Check each line of the records for "assert"; collect those that have it.
___ Data extract
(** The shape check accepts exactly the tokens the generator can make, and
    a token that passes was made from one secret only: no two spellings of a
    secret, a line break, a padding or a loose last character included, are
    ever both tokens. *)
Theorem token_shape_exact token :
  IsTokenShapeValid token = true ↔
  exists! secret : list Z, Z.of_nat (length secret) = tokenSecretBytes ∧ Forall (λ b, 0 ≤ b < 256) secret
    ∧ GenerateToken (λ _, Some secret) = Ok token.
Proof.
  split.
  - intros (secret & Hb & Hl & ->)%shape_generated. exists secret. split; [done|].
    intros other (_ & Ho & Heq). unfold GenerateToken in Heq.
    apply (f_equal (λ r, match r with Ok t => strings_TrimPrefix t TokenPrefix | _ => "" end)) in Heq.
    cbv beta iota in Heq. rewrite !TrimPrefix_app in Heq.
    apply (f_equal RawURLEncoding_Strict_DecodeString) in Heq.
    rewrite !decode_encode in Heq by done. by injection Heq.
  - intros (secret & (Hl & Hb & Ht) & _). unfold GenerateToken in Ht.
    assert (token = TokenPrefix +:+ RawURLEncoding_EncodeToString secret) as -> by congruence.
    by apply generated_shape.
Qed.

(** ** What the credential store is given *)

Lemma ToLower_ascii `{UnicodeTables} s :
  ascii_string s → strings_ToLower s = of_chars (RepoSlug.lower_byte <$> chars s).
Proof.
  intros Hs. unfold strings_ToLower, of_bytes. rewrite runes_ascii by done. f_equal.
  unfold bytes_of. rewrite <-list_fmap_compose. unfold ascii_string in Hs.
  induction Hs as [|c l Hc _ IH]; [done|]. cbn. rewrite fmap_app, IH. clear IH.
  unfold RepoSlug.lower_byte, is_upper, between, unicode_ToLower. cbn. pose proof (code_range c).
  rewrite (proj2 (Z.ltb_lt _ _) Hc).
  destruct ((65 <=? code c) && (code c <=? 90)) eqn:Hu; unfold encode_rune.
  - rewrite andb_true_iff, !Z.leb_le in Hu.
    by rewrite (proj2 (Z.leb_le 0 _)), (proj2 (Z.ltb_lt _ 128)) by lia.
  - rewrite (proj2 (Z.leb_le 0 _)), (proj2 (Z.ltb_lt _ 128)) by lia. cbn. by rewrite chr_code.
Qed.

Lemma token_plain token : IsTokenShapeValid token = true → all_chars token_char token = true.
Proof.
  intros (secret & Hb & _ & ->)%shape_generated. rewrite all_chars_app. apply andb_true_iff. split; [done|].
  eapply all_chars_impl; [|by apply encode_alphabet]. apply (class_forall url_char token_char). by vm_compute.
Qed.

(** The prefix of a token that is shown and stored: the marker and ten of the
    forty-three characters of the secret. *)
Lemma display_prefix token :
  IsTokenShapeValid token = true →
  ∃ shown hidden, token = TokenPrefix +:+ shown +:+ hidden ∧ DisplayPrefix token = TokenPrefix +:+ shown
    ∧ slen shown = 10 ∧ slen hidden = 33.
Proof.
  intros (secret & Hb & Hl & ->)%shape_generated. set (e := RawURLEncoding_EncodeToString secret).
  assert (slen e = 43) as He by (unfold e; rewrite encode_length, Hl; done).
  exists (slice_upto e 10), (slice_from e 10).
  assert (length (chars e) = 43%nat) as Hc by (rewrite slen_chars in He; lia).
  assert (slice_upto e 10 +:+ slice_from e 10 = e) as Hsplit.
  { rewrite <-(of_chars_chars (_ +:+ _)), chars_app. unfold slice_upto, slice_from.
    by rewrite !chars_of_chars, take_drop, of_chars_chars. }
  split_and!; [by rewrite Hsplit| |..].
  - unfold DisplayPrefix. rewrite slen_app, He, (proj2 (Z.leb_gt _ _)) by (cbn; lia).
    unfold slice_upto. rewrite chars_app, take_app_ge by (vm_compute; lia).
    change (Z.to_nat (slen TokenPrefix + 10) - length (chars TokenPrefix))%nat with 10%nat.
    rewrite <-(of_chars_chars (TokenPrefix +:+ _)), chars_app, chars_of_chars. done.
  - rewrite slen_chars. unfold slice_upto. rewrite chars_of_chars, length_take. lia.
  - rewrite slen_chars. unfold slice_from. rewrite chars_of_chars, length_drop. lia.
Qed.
______
**Exercise solution:**
    assert (token = TokenPrefix +:+ RawURLEncoding_EncodeToString secret) as -> by congruence.
  assert (slen e = 43) as He by (unfold e; rewrite encode_length, Hl; done).
  assert (length (chars e) = 43%nat) as Hc by (rewrite slen_chars in He; lia).
  assert (slice_upto e 10 +:+ slice_from e 10 = e) as Hsplit.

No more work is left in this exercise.